[FFmpeg-devel] [ffmtech-board] FFv1.3 standardization

Dave Rice dave at dericed.com
Mon Oct 29 18:04:23 CET 2012


Hi compn,

On Oct 29, 2012, at 10:56 AM, compn wrote:
> On Mon, 29 Oct 2012 13:26:21 +0100, Luca Barbato wrote:
>> Your feedbacks make me think it is a bad idea even the time I spent so
>> far, as had been for trying to salvage snow.
> 
> michael agreed to the wiki, he'll just merge it back to his document
> whenever its all finished. everybody happy?

:)

> i see some talk about using ffv1 on digitalpreservation.gov [1], it
> looks like it could be widespread use. so its nice to have you working
> on it.
> 
> [1] http://www.digitalpreservation.gov/formats/fdd/fdd000341.shtml

The Digital Audiovisual Formats Specialist of the Library of Congress drafted much of this. This happened in part because ffv1 has been seeing increased use within audiovisual archive environments. Also the AudioVisual Working Group of the Federal Agencies Digitization Guidelines Initiative (which runs that site) asked me to present on ffv1 for use in audiovisual preservation a few months back at their annual meeting, which covered some of the new features like multi-threading and embedded checksums. There was also a presentation at the Society of American Archivists conference this year that largely covered the work done by an audiovisual preservation vendor and a municipal archive to adopt ffv1 as an audiovisual preservation format. I'm also teaching a workshop called ffmpeg4archivists at the Association of Moving Image Archivists in December that will cover lossless video handling, ffv1, and framemd5.

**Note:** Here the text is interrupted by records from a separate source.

Lemma summary_locates_payload_witness : exists s,
  summarize_packet Tagged.slice Ethernet Tagged.packet = Ok s /\ protocol s = lit "udp" /\ vlan_ids s = [123] /\
  src_mac s = Some (lit "00:11:22:33:44:55") /\ payload_offset s = Some 46 /\ payload_len s = Some 3 /\
  locates s Tagged.packet [9; 8; 7].
Proof.
  destruct (summary_locates_payload Tagged.slice Ethernet Tagged.packet Tagged.sliced
    (Tagged.ip_header ++ Tagged.udp_header ++ Tagged.body ++ [0; 0])) as (s & Hs & _ & Hl).
  - reflexivity.
  - split; [vm_compute; discriminate|]. split; [repeat constructor; vm_compute; discriminate|].
    split; [exists (Tagged.eth ++ Tagged.tag); split; reflexivity|].
    exists Tagged.ip_header, [0; 0]. split; [reflexivity|]. split; [reflexivity|]. split; [reflexivity|].
    exists Tagged.udp_header, []. split; reflexivity.
  - vm_compute. discriminate.
  - exists s. split; [exact Hs|]. vm_compute in Hs. injection Hs as <-. repeat (split; [reflexivity|]). exact Hl.
Defined.

(** ** The JSON object of a summary *)
Definition opt_str (v : option (list Z)) : Value := match v with Some s => VString s | None => VNull end.
Definition opt_num (v : option Z) : Value := match v with Some n => num n | None => VNull end.
Definition summary_fields (s : PacketSummary) : list (list Z * Value) :=
  [(lit "link_type", VString (link_type_fmt (s_link s))); (lit "packet_len", num (packet_len s));
   (lit "protocol", VString (protocol s)); (lit "src_mac", opt_str (src_mac s)); (lit "dst_mac", opt_str (dst_mac s))]
  ++ match vlan_ids s with [] => [] | v => [(lit "vlan_ids", VArray (map num v))] end ++
  [(lit "ethertype", opt_num (ethertype s)); (lit "ip_version", opt_num (ip_version s));
   (lit "src_ip", opt_str (src_ip s)); (lit "dst_ip", opt_str (dst_ip s)); (lit "ip_protocol", opt_num (ip_protocol s));
   (lit "hop_limit", opt_num (hop_limit s)); (lit "fragmented", VBool (fragmented s));
   (lit "src_port", opt_num (src_port s)); (lit "dst_port", opt_num (dst_port s)); (lit "icmp_type", opt_num (icmp_type s));
   (lit "icmp_code", opt_num (icmp_code s)); (lit "payload_offset", opt_num (payload_offset s));
   (lit "payload_len", opt_num (payload_len s))].

(** The summary as the capture runner merges it; [Panic] is excluded by
    [summary_locates_payload]. *)
Definition json_summary (slice : PacketLinkType -> list Z -> list Z + SlicedPacket) (linktype : Z) (data : list Z)
  : list (list Z * Value) + list Z :=
  match summarize_pcap_packet slice linktype data with
  | Ok s => inl (summary_fields s)
  | Err e => inr (error_text e)
  | Panic => inr []
  end.

(** What the capture runner relies on: no field of a summary hides one of the
    fields a packet's record is read back by. *)
Theorem json_summary_ok slice : summary_ok (json_summary slice).
Proof.
  intros l d kvs. unfold json_summary. destruct (summarize_pcap_packet slice l d) as [s|e|]; intros [= <-].
  unfold summary_fields. destruct (vlan_ids s) as [|v vs]; cbn [app];
    repeat (apply Forall_cons; split; [cbn [fst]; apply (bool_decide_unpack _); reflexivity|]); constructor.
Qed.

I think ffv1 could see much more widespead use particularly within audiovisual archives once version 3 is marked as non-experimental and stable and the specification is finalized. One reason that many archive utilize jpeg2000 for this purpose is because it is well standardized though often less efficient in practical use compared to ffv1. I'm hoping that as ffmpeg and libav continue work to finalize ffv1 version 3 that the codec could see more support in related projects like VLC or mplayer. I'm particularly hoping that the rumored final release of Perian will update it's codec library from libav 0.6 to modern versions to bring more widespread support for ffv1 to QuickTime based environments (like Final Cut and Compressor).